Pernia: ‘Pure’ PPPs must be welcomed, not shunned, in new ‘Build, Build, Build’ list
The country’s chief economist on Friday said that as the Duterte administration widens its ambitious infrastructure pipeline to cover up to 100 projects, the government must be more welcoming toward private sector-led projects.
“There was hesitance to PPP (public-private partnership) projects before, but over time, minds tend to adjust to reality and I think this is what’s happening … We should look at the bigger picture. Let’s not be too obsessed about little gains to be made by the private sector proponent or a little loss on the part of the government,” Socioeconomic Planning Secretary Ernesto M. Pernia said in a press conference on the sidelines of the National Economic and Development Authority (Neda)-led AmBisyon Natin 2040 symposium and expo.
The Inquirer earlier reported that the government was reviewing its “Build, Build, Build” pipeline to include more PPP projects that could be rolled out during President Duterte’s term.
As earlier reported, the San Miguel Corp.-led Bulacan International Airport and other big-ticket airport projects such as the rehabilitation of the Ninoy Aquino International Airport (Naia), as well as the unsolicited proposals for the new airports in Panglao, Bohol and Davao would likely land in the new “Build, Build, Build” list to be released next week, Pernia said.

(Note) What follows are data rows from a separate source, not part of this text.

Lemma plain_no_slash s : plain_name s → ¬ has_char "/" s.
Proof.
  intros [_ H]. unfold has_char. rewrite forallb_forall in H. intros Hin.
  apply list_elem_of_In, H in Hin. done.
Qed.

Lemma tierRe_safety : tierRe safetyTierID = false.
Proof. done. Qed.

Create HintDb config.
#[export] Hint Resolve nameRe_plain segmentRe_plain tierRe_plain plain_TrimSpace plain_no_slash : config.

(** ** Reports *)

Lemma report_nil c p m a : report c p m a = [] ↔ c = false.
Proof. by destruct c. Qed.

Lemma concat_map_nil {A B} (f : A → list B) l : concat (map f l) = [] ↔ ∀ x, x ∈ l → f x = [].
Proof.
  induction l as [|x l IH]; cbn; [set_solver|]. rewrite app_nil, IH. set_solver.
Qed.

Lemma concat_imap_nil {A B} (f : nat → A → list B) l :
  concat (imap f l) = [] ↔ ∀ i x, l !! i = Some x → f i x = [].
Proof.
  revert f. induction l as [|x l IH]; intros f; cbn; [naive_solver|]. rewrite app_nil, IH. split.
  - intros [H1 H2] [|i] y E; cbn in E; [by simplify_eq|]. by apply (H2 i).
  - intros H. split; [by apply (H O)|]. intros i y E. by apply (H (S i)).
Qed.

(** Split the reports of a check that found nothing. *)
Ltac no_reports :=
  repeat match goal with
    | H : _ ++ _ = [] |- _ => apply app_nil in H as [? ?]
    | H : report _ _ _ _ = [] |- _ => apply report_nil in H
    | H : concat (map _ _) = [] |- _ => rewrite concat_map_nil in H
    | H : concat (imap _ _) = [] |- _ => rewrite concat_imap_nil in H
    | H : _ || _ = false |- _ => apply orb_false_iff in H as [? ?]
    | H : negb _ = false |- _ => apply negb_false_iff in H
    | H : (_ <? _) = false |- _ => apply Z.ltb_ge in H
    | H : (_ <=? _) = false |- _ => apply Z.leb_gt in H
    | H : (_ =? _) = false |- _ => apply Z.eqb_neq in H
    | H : bool_decide _ = false |- _ => apply bool_decide_eq_false in H
    end.

Lemma one_of_elem l s : one_of l s = true ↔ s ∈ l.
Proof.
  unfold one_of. rewrite existsb_exists. split.
  - intros (x & Hx & ->%String.eqb_eq). by apply list_elem_of_In.
  - intros Hs. exists s. split; [by apply list_elem_of_In|apply String.eqb_refl].
Qed.
(** ** An example *)

(** A URL parser for the example: one URL. *)
Definition sample_parse (raw : string) : option URL :=
  if (raw =? "http://orders:8080")%string then Some (mkURL "http" "orders:8080" "") else None.

Definition sample_runtime : Runtime :=
  mkFileRuntime (mkFileHub "" [] [] 0 0 0 0) (mkFileEdge 50 f64_zero 0 0 0 0 0 0 0 0 0)
    (mkFileAnalyticsRuntime "" "" 0 200 0 0 0 0 0 0 0 0).

Definition sample_limits : Limits :=
  mkLimits Minute {[ "free" := mkFileTier 100 ∅ "" f64_zero 0;
                     "pro" := mkFileTier 0 {[ "POST" := 5 ]} "token_bucket" (f64_of_int 20) 40 ]}
    "free" (Some (mkFallback 10)) 25 0 "" "" None (Some (mkFileOrg 5000 Hour "org"))
    [mkExtra "per-ip" "client_ip" "sliding_window" 300 Hour f64_zero 0 "shadow"] None None.

Definition sample_service : Service :=
  mkFileService "orders" (mkMatch "/v1/orders" ["GET"; "POST"] "") "http://orders:8080" [] "" None 0 0 None None None
    sample_limits (Some (mkCache (30 * Second) "{path}:{key}")) (Some (mkRetries 3 [502; 503] 0 0 false)) None None None.

Definition sample_file : File :=
  mkFile Version [sample_service]
    [mkFileDomain "envoy" [mkFileEntry "remote_address" "" (Some (mkDescriptorLimit "" 100 Minute f64_zero 0)) "" []]]
    sample_runtime.

Lemma sample_checked : validate map_to_list map_to_list sample_parse (λ _, true) sample_file = [].
Proof. vm_compute. reflexivity. Qed.
(* ===== verification/ConfigRoundtrip.v ===== *)
(** * Writing a configuration back as a file

    [FromInternal] of a compiled file compiles to the same configuration, for
    the files whose settings it writes back; the conditions name the settings
    it drops. *)

From S2P Require Import Prelude Float64 GoLib Policies.
From S2P Require Import Config ConfigFile ConfigCheck ConfigAccepted ConfigProps.
From stdpp Require Import sorting.
From Stdlib Require Import Ascii.

Local Open Scope Z_scope.

(** ** Numbers and strings *)

Definition uint32_ok (z : Z) : Prop := 0 ≤ z < 2 ^ 32.

Lemma uint32_id z : uint32_ok z → uint32 z = z.
Proof. intros H. by apply Z.mod_small. Qed.

Lemma internalAlgo_idemp a : internalAlgo (internalAlgo a) = internalAlgo a.
Proof. unfold internalAlgo. by destruct (String.eqb_spec a "fixed_window") as [|Hn]; [|rewrite (proj2 (String.eqb_neq _ _) Hn)]. Qed.

Lemma f64_eqb_eq x m e : f64_eqb x (SpecFloat.S754_finite false m e) = true → x = SpecFloat.S754_finite false m e.
Proof.
  unfold f64_eqb, SpecFloat.SFeqb, SpecFloat.SFcompare. destruct x as [[]|[]| |[] mx ex]; try done.
  destruct (Z.compare_spec ex e) as [->| |]; [|done..].
  change (Pos.compare_cont Eq mx m) with (mx ?= m)%positive.
  by destruct (Pos.compare_spec mx m) as [->| |].
Qed.

Lemma f64_eqb_1 x : f64_eqb x (f64_of_int 1) = true → x = f64_of_int 1.
Proof. apply f64_eqb_eq. Qed.

(** ** Runtime settings *)

Lemma diff_num_back z d : 0 < d → or_default (diff_num (or_default z d) d) d = or_default z d.
Proof.
  intros Hd. unfold diff_num. destruct (Z.eqb_spec (or_default z d) d) as [->|]; [done|]. apply or_default_idemp.
Qed.
(** Sending an event. *)
Lemma send_all_lookup ev ws id c :
  id ∈ ws_open (send_all ev ws) → ws_chans (send_all ev ws) !! id = Some c → (∀ id, id ∈ ws_open ws → is_Some (ws_chans ws !! id)) →
  id ∈ ws_open ws ∧ ∃ c0, ws_chans ws !! id = Some c0 ∧ c = mkChan (ch_queue c0 ++ [ev]) (ch_closed c0).
Proof.
  cbn [send_all ws_open ws_chans]. intros [Hr Ho]%elem_of_filter Hc Hs. split; [done|].
  destruct (Hs id Ho) as [c0 Hc0]. rewrite map_lookup_imap, Hc0 in Hc. cbn [mbind option_bind] in Hc. rewrite Hc0 in Hr. cbn [from_option] in Hr.
  exists c0. split; [done|]. rewrite decide_True in Hc by done. unfold send_to in Hc. rewrite Hr in Hc. by simplify_eq.
Qed.

Lemma send_all_chans ev ws id :
  is_Some (ws_chans ws !! id) → is_Some (ws_chans (send_all ev ws) !! id).
Proof. intros [c Hc]. cbn. rewrite map_lookup_imap, Hc. cbn. eauto. Qed.

Lemma stream_snoc wt c ev closed : stream wt (mkChan (ch_queue c ++ [ev]) closed) = stream wt c ++ [ev].
Proof. unfold stream. cbn. by rewrite !(assoc_L (++)). Qed.

(** ** The invariant *)

(** Steps that leave the watchers alone. *)
Lemma hinv_frame w w' :
  hinv w → hw_ws w' = hw_ws w → hw_watch w' = hw_watch w → hw_log w' = hw_log w →
  is_Some (cm_active (hw_cm w')) → json_ok (cm_active (hw_cm w')) = true →
  (∀ m, m ∈ hw_inbox w' → json_ok (mg_Config m) = true) →
  (∀ c r i, hw_relay w' = RReady (ControlEvent_Config c r i) → owed w' ∨ c = cm_active (hw_cm w')) →
  (owed w ∨ sending w → owed w' ∨ sending w') →
  (cm_active (hw_cm w') = cm_active (hw_cm w) ∨ owed w' ∨ sending w') →
  hinv w'.
Proof using All.
  intros [_ _ _ _ Hc Hst] Hws Hwt Hlog Ha Hj Hin Hr Hp Hcm. split; rewrite ?Hws, ?Hwt; try done.
  intros id wt c H1 H2 H3. by eapply stream_ok_frame; [..|by eapply Hst].
Qed.

Lemma owed_relay w m : hw_relay w = RLoaded m → is_Some (mg_Config m) → owed w.
Proof. intros. right. right. eauto. Qed.

Lemma hinv_store cfg cm ws wt inb rl n log :
  hinv (mkHWorld cm ws wt inb rl n log) → json_ok (Some cfg) = true →
  hinv (mkHWorld (mkConfigManager (cm_filePath cm) (Some cfg)) ws wt inb rl (S n) log).
Proof using All.
  intros Hi Hj. assert (Ho : owed (mkHWorld (mkConfigManager (cm_filePath cm) (Some cfg)) ws wt inb rl (S n) log)) by (by left).
  eapply hinv_frame; [exact Hi|done..|eauto|done| |eauto|eauto|eauto]. apply (hi_inbox _ Hi).
Qed.
(** *** Keys *)

Definition createKey (role : string) : prog admin_response :=
  match decodeKeyRequest with
  | None => Ret (problem 400 "bad_request")
  | Some req =>
      let group := deref (kq_Group req) in
      let tier := deref (kq_Tier req) in
      call allowed := isAllowedPrefix group in
      if negb allowed then Ret (problem 400 "unknown_group")
      else
        call defined := tierDefinedInPrefix group tier in
        if negb defined then Ret (problem 400 "unknown_tier")
        else
          let '(id, secret) := keys_New (aq_RandomID r) (aq_Random r) in
          let rec := mkKey id group tier (deref (kq_Owner req)) (deref (kq_Name req)) (aq_Now r) None (lb_Hash L secret) in
          let* err := SaveKey id rec in
          match err with
          | Err _ => internal_error
          | Ok _ =>
              call err := assign group (kr_Hash rec) tier (Some (kr_Owner rec)) in
              match err with
              | Err _ => internal_error
              | Ok _ =>
                  call _ := audit role "key.create" id ("group=" +:+ group +:+ " tier=" +:+ tier) in
                  Ret (json_response 201 (BIssued (key_json rec) secret))
              end
          end
  end.
(** Tiers whose names differ in punctuation or case only share one key. *)
Example default_keys_collide : default_key "free-1" = default_key "Free1".
Proof. reflexivity. Qed.

(** ** [gate] ([main.go]) *)

Inductive gate_command := GateUsage | GateDev | GateHub | GateEdge | GateAnalytics | GateLimiter | GateEcho | GateConfig | GateCtl | GateVersion | GateHelp | GateUnknown.
Definition gate_run (args : list string) : gate_command :=
  match args with
  | [] => GateUsage
  | cmd :: _ =>
      match cmd with
      | "dev" => GateDev | "hub" => GateHub | "edge" => GateEdge | "analytics" => GateAnalytics | "limiter" => GateLimiter
      | "echo" => GateEcho | "config" => GateConfig | "ctl" => GateCtl | "version" | "--version" => GateVersion
      | "help" | "-h" | "--help" => GateHelp | _ => GateUnknown
      end
  end.

(** [noFlags]: the service runs unless a flag is given. *)
Definition noFlags {A} (args : list string) (fn : A) : option (result string A) :=
  match parse_flags [] args with FlagsHelp => None | FlagsBad => Some (Err "bad flag") | FlagsOk _ _ => Some (Ok fn) end.

(** ** Examples *)

Definition ctl_sent (c : ctl_command) : admin_request :=
  request_of Example_admin.L (λ _, ReloadUnreadable) Example_admin.create "root" (call_of c).

Lemma ctl_reaches_witness :
  admin_route Example_admin.L Example_admin.server (ctl_sent (KeysRotate "id0"))
  = rotateKey Example_admin.L Example_admin.server (ctl_sent (KeysRotate "id0")) "admin" "id0".
Proof.
  apply (ctl_reaches Example_admin.L Example_admin.server (λ _, ReloadUnreadable) Example_admin.create (λ x _, eq_refl) (KeysRotate "id0")).
  split; [discriminate|]. repeat constructor.
Defined.
Record summary := mkSummary {
  sm_Count : Z;
  sm_AvgTotalLatencyMs : float64;
  sm_AvgUpstreamLatencyMs : float64;
  sm_AvgRateLimiterMs : float64;
  sm_P95RateLimiterMs : float64;
  sm_CacheHitRatePct : float64;
  sm_SuccessRatePct : float64;
  sm_AvgRequestSizeBytes : float64;
  sm_AvgResponseSizeBytes : float64;
  sm_ActiveTiersCount : Z;
  sm_RateLimitedCount : Z;
  sm_UpstreamErrorCount : Z;
}.

Definition microsecondsToMilliseconds (us : float64) : float64 := f64_div us (f64_of_int 1000).

Definition toSummary (a : statsAccumulator) : summary :=
  let z := f64_zero in
  if sa_Count a =? 0 then mkSummary 0 z z z z z z z z 0 0 0
  else
    let avg n k := f64_div (f64_of_int n) (f64_of_int k) in
    let n := sa_Count a in
    mkSummary n
      (microsecondsToMilliseconds (avg (sa_TotalLatencyUsSum a) n))
      (if 0 <? sa_UpstreamSamples a
       then microsecondsToMilliseconds (avg (sa_UpstreamLatencySum a) (sa_UpstreamSamples a)) else z)
      (microsecondsToMilliseconds (avg (sa_RateLimiterUsSum a) n))
      (microsecondsToMilliseconds (percentile (sa_RateLimiter a) (f64_of_int 95)))
      (f64_mul (avg (sa_CacheHits a) n) (f64_of_int 100))
      (f64_mul (avg (sa_Successes a) n) (f64_of_int 100))
      (avg (sa_RequestBytesTotal a) n)
      (avg (sa_ResponseBytesTotal a) n)
      (Z.of_nat (size (sa_ActiveTiers a)))
      (sa_RateLimitedCount a)
      (sa_UpstreamErrorCount a).

Definition computeSummary (entries : list AnalyticsEntry) : summary := toSummary (foldl stats_add stats_zero entries).

(** ** Buckets *)

Record bucketAggregation := mkBucket {
  ba_total : statsAccumulator;
  ba_groups : gmap string (gmap string statsAccumulator);
}.

Definition no_groups : gmap string (gmap string statsAccumulator) :=
  list_to_map ((λ g, (g, ∅)) <$> supportedGroupBy).

Definition newBucketAggregation : bucketAggregation := mkBucket stats_zero no_groups.

Definition groupKey (e : AnalyticsEntry) (groupBy : string) : string :=
  if (groupBy =? "prefix")%string then ev_Prefix e
  else if (groupBy =? "service")%string then ev_Service e
  else if (groupBy =? "edge_id")%string then ev_EdgeID e
  else if (groupBy =? "tier")%string then ev_Tier e
  else if (groupBy =? "method")%string then ev_Method e
  else "unknown".

Definition addGroup (e : AnalyticsEntry) (groups : gmap string (gmap string statsAccumulator)) (group : string)
  : gmap string (gmap string statsAccumulator) :=
  let key := groupKey e group in
  let key := if (key =? "")%string then "unknown" else key in
  let m := default ∅ (groups !! group) in
  <[group := <[key := stats_add (default stats_zero (m !! key)) e]> m]> groups.

Definition bucket_add (b : bucketAggregation) (e : AnalyticsEntry) : bucketAggregation :=
  mkBucket (stats_add (ba_total b) e) (foldl (addGroup e) (ba_groups b) supportedGroupBy).

Record intervalAggregation := mkInterval {
  ia_bucketSize : Z;
  ia_buckets : gmap Z bucketAggregation; (* by the start of the bucket, in seconds *)
}.

Definition prune (ia : intervalAggregation) (now : Z) : intervalAggregation :=
  let cutoff := Unix (now - defaultHistoryWindow) in
  mkInterval (ia_bucketSize ia) (filter (λ kb, cutoff ≤ kb.1) (ia_buckets ia)).

Definition ingest (ia : intervalAggregation) (ts : Z) (e : AnalyticsEntry) : intervalAggregation :=
  let bucketStart := Unix (Truncate ts (ia_bucketSize ia)) in
  let bucket := default newBucketAggregation (ia_buckets ia !! bucketStart) in
  prune (mkInterval (ia_bucketSize ia) (<[bucketStart := bucket_add bucket e]> (ia_buckets ia))) ts.

(** ** Summaries *)

Record bucketValues := mkBucketValues {
  bv_AvgTotalLatencyMs : float64;
  bv_P50TotalLatencyMs : float64;
  bv_P90TotalLatencyMs : float64;
  bv_CacheHitRatePct : float64;
  bv_SuccessRatePct : float64;
}.

Record summaryBucket := mkSummaryBucket {
  sb_BucketStart : Z;
  sb_Count : Z;
  sb_CacheHitCount : Z;
  sb_RateLimitedCount : Z;
  sb_UpstreamErrorCount : Z;
  sb_values : option bucketValues; (* the pointers, which are set together *)
}.

Record summaryResponse := mkSummaryResponse {
  sr_summary : summary;
  sr_Interval : string;
  sr_GeneratedAt : Z;
  sr_Series : list summaryBucket;
}.

(** A bucket's point in the series. *)
Definition bucket_point (bucketStart : Z) (bucket : option bucketAggregation) : summaryBucket :=
  match bucket with
  | None => mkSummaryBucket bucketStart 0 0 0 0 None
  | Some b =>
      let s := toSummary (ba_total b) in
      mkSummaryBucket bucketStart (sm_Count s) (sa_CacheHits (ba_total b)) (sm_RateLimitedCount s) (sm_UpstreamErrorCount s)
        (if 0 <? sm_Count s
         then Some (mkBucketValues (sm_AvgTotalLatencyMs s)
                      (microsecondsToMilliseconds (percentile (sa_Totals (ba_total b)) (f64_of_int 50)))
                      (microsecondsToMilliseconds (percentile (sa_Totals (ba_total b)) (f64_of_int 90)))
                      (sm_CacheHitRatePct s) (sm_SuccessRatePct s))
         else None)
  end.

(** The accumulators of each group, with those of a bucket merged in. *)
Definition merge_group (acc values : gmap string statsAccumulator) : gmap string statsAccumulator :=
  merge (λ a v, match v with None => a | Some v => Some (stats_merge (default stats_zero a) v) end) acc values.
Definition merge_groups (acc groups : gmap string (gmap string statsAccumulator))
  : gmap string (gmap string statsAccumulator) :=
  merge (λ a g, match g with None => a | Some g => Some (merge_group (default ∅ a) g) end) acc groups.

However, the economic team also acknowledged that several “Build, Build, Build” projects were non-feasible as they were “challenging and costly.” Pernia said three projects in the pipeline would be taken out from the list. These are the P57.6-billion Luzon-Samar Link Bridge, the P56.6-billion Cebu-Bohol Link Bridge and the P47.4-billion Leyte-Surigao Link Bridge.
From the previous 75 big-ticket projects, the updated list will likely have about 100 projects, to include even “smaller but game-changing” projects in the regions. These include roads, bridges and irrigation facilities.
Pernia is optimistic that half of the about 100 “Build, Build, Build” projects would be completed or at least started before Mr. Duterte steps down in 2022.
At the start of the Duterte administration, its economic team had shunned the “pure” PPP mode as they claimed the process required—from project approval to implementation—was too slow. In fact, only 10 projects were rolled out during the entire six-year term of the Aquino administration.
To invite private sector participation in infrastructure development, Duterte’s economic managers had pushed for “hybrid” PPP under which the government builds the projects, then bids out O&M to private firms.
It also encouraged pure PPP proposals to be pitched to local government units to support developments in provinces, cities, municipalities and barangays.
For Pernia, who heads the state planning agency Neda, the government in entertaining PPP projects must “look at the bigger picture—the impact of projects on the economy, in terms of employment, increase in GDP (gross domestic product) growth, their multiplier effects—direct and indirect economic activities generated.”
“It’s not good to be too restrictive. Let’s think more of the forest than just the trees,” he said.
Also, he said the Duterte administration was “very cautious” about the cost to the government of PPP projects, unlike the previous administration which, he said, was “not so careful” about contingent liabilities, subsidies, guarantees and non-compete clauses.
The Department of Finance (DOF) had said it did not want any “unwarranted obligations” imposed on the government by PPP contracts.
Pernia said he had yet to talk to Finance Secretary Carlos G. Dominguez III about his stand on pure PPPs, but he had already made his position known in a recent meeting where the DOF was represented by Undersecretary Karen G. Singson.